Fetal body and breathing movements cease in hypoxia. The inhibition of fetal breathing movements is thought to be mediated via the upper pons, since brainstem transection at this level abolishes the effect of hypoxia on fetal breathing movements. It thus appears that a descending inhibitory process operates to depress breathing in hypoxia in the fetus. However, the mechanism by which fetal body movements are abolished by hypoxia is still unknown. We hypothesized that hypoxia also causes descending inhibition of the spinal cord function.
Cord dorsum potential ia a slow, reproducible potential evoked by peripheral nerve stimulation, first described by Gasser and Tredway (1933) and used to assess the functional state of the nervous system. It is recorded from the surface of the dorsal horn of the spinal cord in response to a volley in cutaneous afferents following electrical stimulation of a peripheral nerve. It consists of an afferent volley, one or more negative (N) waves and a positive (P) wave. These reflect the excitation of interneurons in the dorsal horn in response to peripheral stimulation. It has been shown that there are descending inhibitory pathways converging on these interneurons thought to direct the selective activation of particular reflex pathways, thereby regulating motor output (Lundberg & Vyklicky, 1963). In this study we have attempted to investigate the possible roles of theses pathways during hypoxia on the spinal cord function of the neonate.
New Zealand White rabbits (age=21-28 days ; weight=650-900g) were used. The sciatic nerve was isolated, sectioned and the central end placed on bipolar stimulating electrodes. A laminectomy was performed exposing the upper cervical portions (T1/T2) and the lower lumber portions (L6/L7) of the spinal cord. A Ag-AgCI ball recording electrode was lowered onto this for the recording of evoked potentials. After a 15 min period of normoxia stimulation began. The animal was then exposed to mild hypoxia, stimulation and recording occurring 15 minutes after any change in oxygen status. The cervical laminectomy was then re-exposed and the cord severed at T1/T2 using a fine scalpel and the protocol was then repeated.
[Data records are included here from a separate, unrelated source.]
(** C1, as the code has it: the props of the result always hold the key
    [AuthUserSerialized], also when the provider returns an empty object;
    every key the provider sets keeps the provider's value, the reserved
    key included, because the provider's props are spread after it; the
    reserved key holds the serialized user when the provider does not set
    it. *)
Theorem merged_props_hold_reserved_key (ctx : Ctx) options mode f props t :
  run (withAuthUserTokenSSR env options mode f ctx) = (Return (Props props), t) →
  ∃ u t0 composedProps,
    run (resolve env (useToken_of mode) ctx) = (Return u, t0)
    ∧ match f with
      | Some g => g (set_AuthUser ctx u) = Return composedProps
      | None => composedProps = JObj ∅
      end
    ∧ is_Some (props !! "AuthUserSerialized")
    ∧ (∀ k v, own_props composedProps !! k = Some v → props !! k = Some v)
    ∧ (own_props composedProps !! "AuthUserSerialized" = None →
       props !! "AuthUserSerialized" = Some (JStr (serialize env u))).
Proof.
  rewrite handler_run.
  destruct (run (resolve _ _ _)) as [[u|e] t0]; [|done].
  rewrite decide_run.
  assert (∀ c, merged (serialize env u) c = Props props →
            is_Some (props !! "AuthUserSerialized")
            ∧ (∀ k v, own_props c !! k = Some v → props !! k = Some v)
            ∧ (own_props c !! "AuthUserSerialized" = None →
               props !! "AuthUserSerialized" = Some (JStr (serialize env u))))
    as Hmerge.
  { intros c H. injection H as <-. unfold object_spread. repeat split.
    - rewrite lookup_union.
      destruct (own_props c !! _); by rewrite ?lookup_singleton_eq.
    - intros k v Hk. by apply lookup_union_Some_l.
    - intros Hnone. rewrite lookup_union_r by done.
      apply lookup_singleton_eq. }
  destruct (negb _ && _); cbn.
  { by destruct (truthy_string (js_or _ _)). }
  destruct (truthy_string (id u) && _).
  { by destruct (truthy_string (js_or _ _)). }
  rewrite render_run. destruct f as [g|].
  - destruct (g _) as [c|e] eqn:Hg; [|done].
    intros H. injection H as H _. exists u, t0, c. split; [done|].
    split; [done|]. apply Hmerge. by rewrite <- H.
  - intros H. injection H as H _. exists u, t0, (JObj ∅).
    split; [done|]. split; [done|]. apply Hmerge. by rewrite <- H.
Qed.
In intact neonates, amplitude of N wave did not show any significant changes in hypoxia, whereas latency of N wave was longer in moderate hypoxia than in control. There were no significant changes between any of the experiments in latency and amplitude of P waves. Amplitude of N tended to decrease in hypoxia in spinal cord sectioned neonates, alhtough latency of N wave did not show any significant changes in hypoxia. P wave showed a significant decrease in amplitude and latency in hypoxia. In conclusion, hypoxia did not alter the cord dorsum potentials in neonatal rabbits unless the spinal cord had been transected. This suggests that during hypoxia some descending influence maintains the function of the interneurons in the spinal cord.